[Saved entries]

(* ===== verification/ResponseBuilders.v ===== *)
(** * Responses in parts

    What [response_builder_t< user_controlled_output_t >] ([UserOutput]) and
    [response_builder_t< chunked_output_t >] ([ChunkedOutput]) of
    src/web/restinio/restinio/message_builders.hpp share: the write group of a part
    of a response.  What a builder gives to [write_response_parts] is a list of
    [sent_t]; a completion callback is a number. *)

From S2P Require Import Prelude Coordinator HttpFields HttpHeaders HttpResponse.

Module ResponseBuilders.
Import HttpField Status Fields Buffers Response.
Import Coordinator(response_output_flags_t, mk_flags, response_parts_attr_t, final_parts, not_final_parts,
  response_connection_attr, response_connection_attr_t).

Definition is_final (attr : response_parts_attr_t) : bool :=
  match attr with final_parts => true | not_final_parts => false end.

(** The group of [items] with its status line and its callback. *)
Definition make_group (items : list writable_item_t) (status_line_size : Z) (wscb : option Z)
  : outcome write_group_t :=
  let? wg := set_status_line_size status_line_size (write_group items) in
  Ok match wscb with Some cb => set_after_write_notificator cb wg | None => wg end.

(** The status line of a header. *)
Definition header_status_line_size (h : http_response_header_t) : Z :=
  8 + 1 + 3 + 1 + size (m_reason_phrase (m_status_line h)).

(** ** Groups *)

Definition sent_tokens (sent : list sent_t) : list token := flat_map (fun s => group_tokens (sent_group s)) sent.

Definition callback_tokens (wscb : option Z) : list token :=
  match wscb with Some cb => [callback cb] | None => [] end.

Lemma sent_tokens_app a b : sent_tokens (a ++ b) = sent_tokens a ++ sent_tokens b.
Proof. apply flat_map_app. Qed.

(** The status line is the beginning of the serialised header. *)
Lemma status_line_fits h presence : 0 < header_status_line_size h <= size (create_header_string h presence).
Proof.
  rewrite create_header_layout, size_app, size_status_line. unfold header_status_line_size, size. lia.
Qed.

Definition header_item (presence : content_length_field_presence_t) (h : http_response_header_t) : writable_item_t :=
  trivial_write_operation (create_header_string h presence).

(** A group that begins with its header is accepted. *)
Lemma make_group_header presence h rest wscb :
  exists g, make_group (header_item presence h :: rest) (header_status_line_size h) wscb = Ok g /\
    m_items g = header_item presence h :: rest /\ m_status_line_size g = header_status_line_size h /\
    group_tokens g = item (header_item presence h) :: map item rest ++ callback_tokens wscb.
Proof.
  pose proof (status_line_fits h presence) as Hs. unfold make_group, set_status_line_size. cbn [m_items write_group].
  rewrite (proj2 (Z.eqb_neq _ _)) by lia. cbn [negb header_item item_size]. fold (size (create_header_string h presence)).
  rewrite (proj2 (Z.ltb_ge _ _)) by lia. eexists. split; [done|]. by destruct wscb.
Qed.

Lemma make_group_rest items wscb :
  exists g, make_group items 0 wscb = Ok g /\ m_items g = items /\ m_status_line_size g = 0 /\
    group_tokens g = map item items ++ callback_tokens wscb.
Proof. unfold make_group, set_status_line_size. simpl. eexists. split; [done|]. by destruct wscb. Qed.

End ResponseBuilders.
Lemma apply_setter_ok s p :
  params_ok p ->
  match apply_setter s p with
  | Ok p' => setter_allows s p /\ params_ok p' /\ m_operation p' = m_operation p /\ m_format p' = m_format p
  | Throw _ => ~ setter_allows s p
  end.
Proof.
  unfold params_ok, MAX_WBITS, MAX_MEM_LEVEL. intros (Hl & Hw & Hm & Hs & Hr).
  destruct s as [z|z|z|z|z]; cbn [apply_setter setter_allows];
    unfold set_level, set_window_bits, set_mem_level, set_strategy, set_reserve_buffer_size, MAX_WBITS, MAX_MEM_LEVEL,
      Z_DEFAULT_STRATEGY, Z_FILTERED, Z_HUFFMAN_ONLY, Z_RLE in *.
  - destruct (Z.ltb_spec z (-1)), (Z.gtb_spec z 9); simpl; split_and?; try lia; done.
  - destruct (Z.ltb_spec z 8), (Z.gtb_spec z 15), (Z.eqb_spec 0 z), (bool_decide_reflect (decompress = m_operation p)),
      (Z.eqb_spec 8 z); simpl; try lia; split_and?; try lia; try done; try (by left; lia); try (by right);
      intros [?|[? ?]]; try lia; congruence.
  - destruct (Z.ltb_spec z 1), (Z.gtb_spec z 9); simpl; split_and?; try lia; done.
  - rewrite !elem_of_cons, elem_of_nil in *.
    destruct (Z.eqb_spec 0 z), (Z.eqb_spec 1 z), (Z.eqb_spec 2 z), (Z.eqb_spec 3 z); simpl; split_and?;
      rewrite ?elem_of_cons, ?elem_of_nil; try lia; try done; lia.
  - destruct (Z.ltb_spec z 10); simpl; split_and?; try lia; done.
Qed.

Lemma apply_setters_ok ss p : params_ok p -> params_ok (apply_setters ss p).
Proof.
  revert p. induction ss as [|s ss IH]; intros p Hp; [done|]. apply IH.
  pose proof (apply_setter_ok s p Hp) as H. destruct (apply_setter s p); naive_solver.
Qed.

Problem description: Every record above is to be copied out exactly.

Answer below:
(* ===== verification/ResponseBuilders.v ===== *)
(** * Responses in parts

    What [response_builder_t< user_controlled_output_t >] ([UserOutput]) and
    [response_builder_t< chunked_output_t >] ([ChunkedOutput]) of
    src/web/restinio/restinio/message_builders.hpp share: the write group of a part
    of a response.  What a builder gives to [write_response_parts] is a list of
    [sent_t]; a completion callback is a number. *)

From S2P Require Import Prelude Coordinator HttpFields HttpHeaders HttpResponse.

Module ResponseBuilders.
Import HttpField Status Fields Buffers Response.
Import Coordinator(response_output_flags_t, mk_flags, response_parts_attr_t, final_parts, not_final_parts,
  response_connection_attr, response_connection_attr_t).

Definition is_final (attr : response_parts_attr_t) : bool :=
  match attr with final_parts => true | not_final_parts => false end.

(** The group of [items] with its status line and its callback. *)
Definition make_group (items : list writable_item_t) (status_line_size : Z) (wscb : option Z)
  : outcome write_group_t :=
  let? wg := set_status_line_size status_line_size (write_group items) in
  Ok match wscb with Some cb => set_after_write_notificator cb wg | None => wg end.

(** The status line of a header. *)
Definition header_status_line_size (h : http_response_header_t) : Z :=
  8 + 1 + 3 + 1 + size (m_reason_phrase (m_status_line h)).

(** ** Groups *)

Definition sent_tokens (sent : list sent_t) : list token := flat_map (fun s => group_tokens (sent_group s)) sent.

Definition callback_tokens (wscb : option Z) : list token :=
  match wscb with Some cb => [callback cb] | None => [] end.

Lemma sent_tokens_app a b : sent_tokens (a ++ b) = sent_tokens a ++ sent_tokens b.
Proof. apply flat_map_app. Qed.

(** The status line is the beginning of the serialised header. *)
Lemma status_line_fits h presence : 0 < header_status_line_size h <= size (create_header_string h presence).
Proof.
  rewrite create_header_layout, size_app, size_status_line. unfold header_status_line_size, size. lia.
Qed.

Definition header_item (presence : content_length_field_presence_t) (h : http_response_header_t) : writable_item_t :=
  trivial_write_operation (create_header_string h presence).

(** A group that begins with its header is accepted. *)
Lemma make_group_header presence h rest wscb :
  exists g, make_group (header_item presence h :: rest) (header_status_line_size h) wscb = Ok g /\
    m_items g = header_item presence h :: rest /\ m_status_line_size g = header_status_line_size h /\
    group_tokens g = item (header_item presence h) :: map item rest ++ callback_tokens wscb.
Proof.
  pose proof (status_line_fits h presence) as Hs. unfold make_group, set_status_line_size. cbn [m_items write_group].
  rewrite (proj2 (Z.eqb_neq _ _)) by lia. cbn [negb header_item item_size]. fold (size (create_header_string h presence)).
  rewrite (proj2 (Z.ltb_ge _ _)) by lia. eexists. split; [done|]. by destruct wscb.
Qed.

Lemma make_group_rest items wscb :
  exists g, make_group items 0 wscb = Ok g /\ m_items g = items /\ m_status_line_size g = 0 /\
    group_tokens g = map item items ++ callback_tokens wscb.
Proof. unfold make_group, set_status_line_size. simpl. eexists. split; [done|]. by destruct wscb. Qed.

End ResponseBuilders.
Lemma apply_setter_ok s p :
  params_ok p ->
  match apply_setter s p with
  | Ok p' => setter_allows s p /\ params_ok p' /\ m_operation p' = m_operation p /\ m_format p' = m_format p
  | Throw _ => ~ setter_allows s p
  end.
Proof.
  unfold params_ok, MAX_WBITS, MAX_MEM_LEVEL. intros (Hl & Hw & Hm & Hs & Hr).
  destruct s as [z|z|z|z|z]; cbn [apply_setter setter_allows];
    unfold set_level, set_window_bits, set_mem_level, set_strategy, set_reserve_buffer_size, MAX_WBITS, MAX_MEM_LEVEL,
      Z_DEFAULT_STRATEGY, Z_FILTERED, Z_HUFFMAN_ONLY, Z_RLE in *.
  - destruct (Z.ltb_spec z (-1)), (Z.gtb_spec z 9); simpl; split_and?; try lia; done.
  - destruct (Z.ltb_spec z 8), (Z.gtb_spec z 15), (Z.eqb_spec 0 z), (bool_decide_reflect (decompress = m_operation p)),
      (Z.eqb_spec 8 z); simpl; try lia; split_and?; try lia; try done; try (by left; lia); try (by right);
      intros [?|[? ?]]; try lia; congruence.
  - destruct (Z.ltb_spec z 1), (Z.gtb_spec z 9); simpl; split_and?; try lia; done.
  - rewrite !elem_of_cons, elem_of_nil in *.
    destruct (Z.eqb_spec 0 z), (Z.eqb_spec 1 z), (Z.eqb_spec 2 z), (Z.eqb_spec 3 z); simpl; split_and?;
      rewrite ?elem_of_cons, ?elem_of_nil; try lia; try done; lia.
  - destruct (Z.ltb_spec z 10); simpl; split_and?; try lia; done.
Qed.

Lemma apply_setters_ok ss p : params_ok p -> params_ok (apply_setters ss p).
Proof.
  revert p. induction ss as [|s ss IH]; intros p Hp; [done|]. apply IH.
  pose proof (apply_setter_ok s p Hp) as H. destruct (apply_setter s p); naive_solver.
Qed.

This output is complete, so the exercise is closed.